* [Exercise requirements]:
Please give back an exact reproduction of the lines from the one with "split; cbn; repeat (apply Forall_cons; split); try" through the end of the entries below, and no others.

* [Recorded data]:
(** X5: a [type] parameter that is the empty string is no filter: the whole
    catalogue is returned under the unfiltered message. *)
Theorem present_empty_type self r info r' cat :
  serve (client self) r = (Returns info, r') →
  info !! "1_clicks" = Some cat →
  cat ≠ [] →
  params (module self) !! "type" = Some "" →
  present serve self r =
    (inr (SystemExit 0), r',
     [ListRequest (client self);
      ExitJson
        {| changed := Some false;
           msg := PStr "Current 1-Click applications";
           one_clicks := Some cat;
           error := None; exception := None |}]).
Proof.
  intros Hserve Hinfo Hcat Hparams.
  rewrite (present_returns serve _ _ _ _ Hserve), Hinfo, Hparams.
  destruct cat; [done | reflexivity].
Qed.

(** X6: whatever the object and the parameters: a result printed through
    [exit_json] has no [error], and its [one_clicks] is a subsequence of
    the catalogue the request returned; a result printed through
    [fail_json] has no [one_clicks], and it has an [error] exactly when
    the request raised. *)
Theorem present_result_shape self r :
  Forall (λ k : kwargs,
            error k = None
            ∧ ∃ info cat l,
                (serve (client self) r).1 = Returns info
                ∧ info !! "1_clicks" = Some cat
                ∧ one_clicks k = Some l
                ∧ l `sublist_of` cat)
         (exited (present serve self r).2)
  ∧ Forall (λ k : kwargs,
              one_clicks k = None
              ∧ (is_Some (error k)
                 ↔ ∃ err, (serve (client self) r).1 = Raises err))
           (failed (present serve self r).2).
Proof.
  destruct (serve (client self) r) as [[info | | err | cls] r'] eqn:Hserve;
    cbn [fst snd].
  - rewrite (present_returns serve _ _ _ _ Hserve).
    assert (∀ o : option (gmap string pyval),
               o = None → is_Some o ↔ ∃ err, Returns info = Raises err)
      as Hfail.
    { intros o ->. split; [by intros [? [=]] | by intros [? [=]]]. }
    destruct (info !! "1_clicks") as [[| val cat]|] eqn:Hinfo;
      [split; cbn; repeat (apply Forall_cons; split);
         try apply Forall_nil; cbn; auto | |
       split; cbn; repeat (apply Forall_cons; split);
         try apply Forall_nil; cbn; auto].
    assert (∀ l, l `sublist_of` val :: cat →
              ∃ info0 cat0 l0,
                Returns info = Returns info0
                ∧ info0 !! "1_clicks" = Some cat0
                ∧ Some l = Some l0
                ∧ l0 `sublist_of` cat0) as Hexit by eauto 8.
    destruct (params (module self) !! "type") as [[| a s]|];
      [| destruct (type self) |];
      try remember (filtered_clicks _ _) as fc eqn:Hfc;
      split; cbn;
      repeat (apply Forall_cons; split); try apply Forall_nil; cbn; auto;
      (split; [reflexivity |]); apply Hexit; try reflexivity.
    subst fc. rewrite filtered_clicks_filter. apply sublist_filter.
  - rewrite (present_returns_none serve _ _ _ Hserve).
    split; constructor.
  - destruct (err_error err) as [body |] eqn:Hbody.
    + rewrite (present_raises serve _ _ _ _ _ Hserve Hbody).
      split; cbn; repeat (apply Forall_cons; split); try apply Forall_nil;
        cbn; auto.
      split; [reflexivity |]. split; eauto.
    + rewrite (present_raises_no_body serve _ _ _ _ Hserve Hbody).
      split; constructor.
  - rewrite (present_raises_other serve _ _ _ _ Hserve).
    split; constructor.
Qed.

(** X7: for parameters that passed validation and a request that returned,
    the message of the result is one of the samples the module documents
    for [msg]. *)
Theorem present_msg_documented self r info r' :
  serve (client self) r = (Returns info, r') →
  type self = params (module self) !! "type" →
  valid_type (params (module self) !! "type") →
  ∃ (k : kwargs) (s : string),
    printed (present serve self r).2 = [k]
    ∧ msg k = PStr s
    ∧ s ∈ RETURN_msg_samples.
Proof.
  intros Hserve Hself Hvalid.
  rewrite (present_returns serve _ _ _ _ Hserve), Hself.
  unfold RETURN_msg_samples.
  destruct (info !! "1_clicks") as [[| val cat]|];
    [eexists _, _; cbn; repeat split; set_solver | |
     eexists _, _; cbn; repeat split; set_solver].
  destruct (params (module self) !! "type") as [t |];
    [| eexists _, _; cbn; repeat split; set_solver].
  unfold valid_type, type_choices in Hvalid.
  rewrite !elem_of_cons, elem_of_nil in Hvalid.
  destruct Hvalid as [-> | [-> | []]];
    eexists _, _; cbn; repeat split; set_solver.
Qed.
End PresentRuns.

* [Completed exercise]:
      split; cbn; repeat (apply Forall_cons; split); try apply Forall_nil;
        cbn; auto.
      split; [reflexivity |]. split; eauto.
    + rewrite (present_raises_no_body serve _ _ _ _ Hserve Hbody).
      split; constructor.
  - rewrite (present_raises_other serve _ _ _ _ Hserve).
    split; constructor.
Qed.

(** X7: for parameters that passed validation and a request that returned,
    the message of the result is one of the samples the module documents
    for [msg]. *)
Theorem present_msg_documented self r info r' :
  serve (client self) r = (Returns info, r') →
  type self = params (module self) !! "type" →
  valid_type (params (module self) !! "type") →
  ∃ (k : kwargs) (s : string),
    printed (present serve self r).2 = [k]
    ∧ msg k = PStr s
    ∧ s ∈ RETURN_msg_samples.
Proof.
  intros Hserve Hself Hvalid.
  rewrite (present_returns serve _ _ _ _ Hserve), Hself.
  unfold RETURN_msg_samples.
  destruct (info !! "1_clicks") as [[| val cat]|];
    [eexists _, _; cbn; repeat split; set_solver | |
     eexists _, _; cbn; repeat split; set_solver].
  destruct (params (module self) !! "type") as [t |];
    [| eexists _, _; cbn; repeat split; set_solver].
  unfold valid_type, type_choices in Hvalid.
  rewrite !elem_of_cons, elem_of_nil in Hvalid.
  destruct Hvalid as [-> | [-> | []]];
    eexists _, _; cbn; repeat split; set_solver.
Qed.
End PresentRuns.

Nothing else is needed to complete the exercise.